L’imbattibile Walzer Howard Jacobson
Cargo Euro 19,50
Per descrivere l’universo narrativo dell’inglese Howard Jacobson i media britannici giocano spesso con paragoni americani. Se Philip Roth ha scelto la Newark della sua infanzia, come retroscena di “Pastorale Americana”, Jacobson impasta di yiddish “mescolato con il gergo dei mercati inglesi” la rievocazione della Manchester in cui è cresciuto. E lo fa prendendo di mira la sua famiglia chiassosa e ansiogena come nell’alleniano “Radio Days”. Eppure Jacobson – inedito in Italia fino al 2008, quando Cargo ha tradotto Kalooki Nights – è in quanto europeo, inglese ed ebreo, portatore di un’altra eredità culturale.
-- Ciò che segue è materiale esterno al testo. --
(** No payload makes a decoder read outside its buffer: every decoder, and the frame
    reader, returns on every byte string. *)
Theorem decoders_total buf :
  is_Some (ntc_wire_decode_request buf) /\ is_Some (ntc_wire_decode_response buf) /\
  is_Some (ntc_wire_decode_response_ex buf) /\ is_Some (ntc_wire_decode_response_begin buf) /\
  is_Some (ntc_wire_decode_chunk buf) /\ is_Some (ntc_wire_decode_ws_msg buf) /\
  is_Some (ntc_wire_decode_ws_close buf).
Proof. apply decoders_safe. Qed.
Lemma parse_headers_render f pre hs0 hs rest st st' buf eoh :
  buf = pre ++ concat (render_header <$> hs) ++ crlf ++ rest -> head_end buf eoh ->
  (length pre + length (concat (render_header <$> hs)) = eoh + 2)%nat ->
  forallb clean_header hs = true -> note_all hs st = Some st' ->
  (length hs0 + length hs <= 64)%nat -> (length hs < f)%nat ->
  parse_headers f buf eoh (length pre) hs0 st = Some (Some (hs0 ++ hs, st')).
Proof.
  revert pre hs0 hs st. induction f as [|f IH]; intros pre hs0 hs st Hbuf He Hlen Hc Hn Hmax Hf; [lia|].
  cbn [parse_headers]. destruct hs as [|h hs].
  { cbn in Hlen. rewrite (proj2 (Nat.ltb_ge _ _)) by lia. cbn [negb]. cbn in Hn. simplify_eq.
    by rewrite app_nil_r. }
  cbn [forallb note_all] in Hc, Hn. apply andb_true_iff in Hc as [Hc Hcs].
  destruct (clean_header_fields h Hc) as (Htok & H58 & H13 & Htrim). binv Hn as st1 Hn1.
  rewrite fmap_cons in *. cbn [concat] in *.
  assert (render_header h = header_text h ++ crlf) as Er
    by (unfold render_header, header_text; by rewrite <- !app_assoc).
  set (tl := concat (render_header <$> hs)) in *.
  assert (length (render_header h) = length (header_text h) + 2)%nat as Hrl
    by (by rewrite Er, length_app).
  rewrite length_app in Hlen.
  assert (hs = [] \/ 2 < length tl)%nat as Htl.
  { unfold tl. destruct hs as [|h2 hs]; [by left|right]. rewrite fmap_cons. cbn [concat].
    cbn [forallb] in Hcs. apply andb_true_iff in Hcs as [Hc2 _].
    destruct (clean_header_fields h2 Hc2) as (Ht2 & _). apply is_token_nonempty in Ht2.
    unfold render_header at 1. rewrite !length_app. cbn. destruct (h_name h2); [done|cbn; lia]. }
  assert (1 <= length (header_text h))%nat as Hht.
  { destruct (clean_header_text h Hc) as [_ Hne]. destruct (header_text h); [done|cbn; lia]. }
  assert (length pre < eoh)%nat as Hlt by lia.
  rewrite (proj2 (Nat.ltb_lt _ _)) by lia. cbn [negb].
  rewrite (find_line buf eoh pre (header_text h) (tl ++ crlf ++ rest) He);
    [|by rewrite Hbuf, Er, <- !app_assoc|done|lia]. bind.
  assert (buf = pre ++ h_name h ++ [58] ++ (32 :: h_value h) ++ crlf ++ tl ++ crlf ++ rest) as Hb2
    by (rewrite Hbuf; unfold render_header; by rewrite <- !app_assoc).
  assert (length (header_text h) = length (h_name h) + 2 + length (h_value h))%nat as Hhl
    by (unfold header_text; rewrite !length_app; cbn; lia).
  replace (length pre + length (header_text h) - length pre)%nat with (length (header_text h)) by lia.
  rewrite Hb2 at 1. rewrite memchr_at_mid; [|done|lia|rewrite Hhl, !length_app; cbn; lia]. bind.
  replace (length pre + length (h_name h) - length pre)%nat with (length (h_name h)) by lia.
  rewrite Hb2 at 1. rewrite mem_range_mid. bind.
  assert (mem_range buf (length pre + length (h_name h) + 1)
            (length pre + length (header_text h) - (length pre + length (h_name h) + 1))
          = Some (32 :: h_value h)) as ->.
  { assert (buf = (pre ++ h_name h ++ [58]) ++ (32 :: h_value h) ++ (crlf ++ tl ++ crlf ++ rest)) as Hb3
      by (rewrite Hb2; by rewrite <- !app_assoc).
    rewrite Hb3. replace (length pre + length (h_name h) + 1)%nat with (length (pre ++ h_name h ++ [58]))
      by (rewrite !length_app; cbn; lia).
    replace (_ - _)%nat with (length (32 :: h_value h)) by (rewrite Hhl, !length_app; cbn; lia).
    apply mem_range_mid. }
  bind. rewrite trim_space_value by done. bind. rewrite Htok. cbn [negb].
  cbn [length] in Hmax. unfold NTC_MAX_HEADERS. rewrite (proj2 (Nat.leb_gt _ _)) by lia. rewrite Hn1.
  replace (length pre + length (header_text h) + 2)%nat with (length (pre ++ render_header h))
    by (rewrite length_app; lia).
  rewrite (IH _ _ hs st1).
  - by rewrite <- app_assoc; destruct h.
  - by rewrite Hbuf, <- !app_assoc.
  - done.
  - fold tl. rewrite length_app. lia.
  - done.
  - done.
  - rewrite length_app. cbn. lia.
  - cbn in Hf. lia.
Qed.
Capace di farci sorridere mentre riflette sul peso della Shoah o sulla dinamica tra laicismo e attaccamento all’ebraismo, torna al pubblico italiano con il “libro più amato”, L’imbattibile Walzer (’99), storia d’un dodicenne che nella Manchester degli anni ’50 si scopre un talento per il ping pong. Diventerà un campione, “uscirà dal guscio” ma resterà impreparato ad affrontare l’età adulta fuori dal suo piccolo mondo. L’imbattibile Walzer è una sorta di proiezione della sua giovinezza. “E’ scrivendolo che ho capito quanto fosse narrativamente ricco l’ambiente della mia infanzia: un milieu di ebrei dell’Est scappati dai pogrom, piccoli commercianti che volevano i figli medici e avvocati, gente come mio padre: ambulante, non leggeva, non andava in sinagoga. E c’è un ragazzino ebreo che ha il dono del ping pong, passatempo non pericoloso che le mamme consentivano, una metafora della timidezza cronica dell’adolescenza”. La comunità che descrive non pare turbata dalla tragedia della Shoah. Come mai? “Il nostro, nei primi anni Cinquanta, era un microcosmo innocente. Ci eravamo lasciati dietro le spalle il fango dei villaggi russi, la paura di essere perseguitati. All’inizio non abbiamo voluto sapere cos’era accaduto agli ebrei d’Europa. Kalooki Nights è molto più nero e feroce perché mostra la presa di coscienza della mia generazione e il modo in cui l’abbiamo imposta ai nostri genitori”.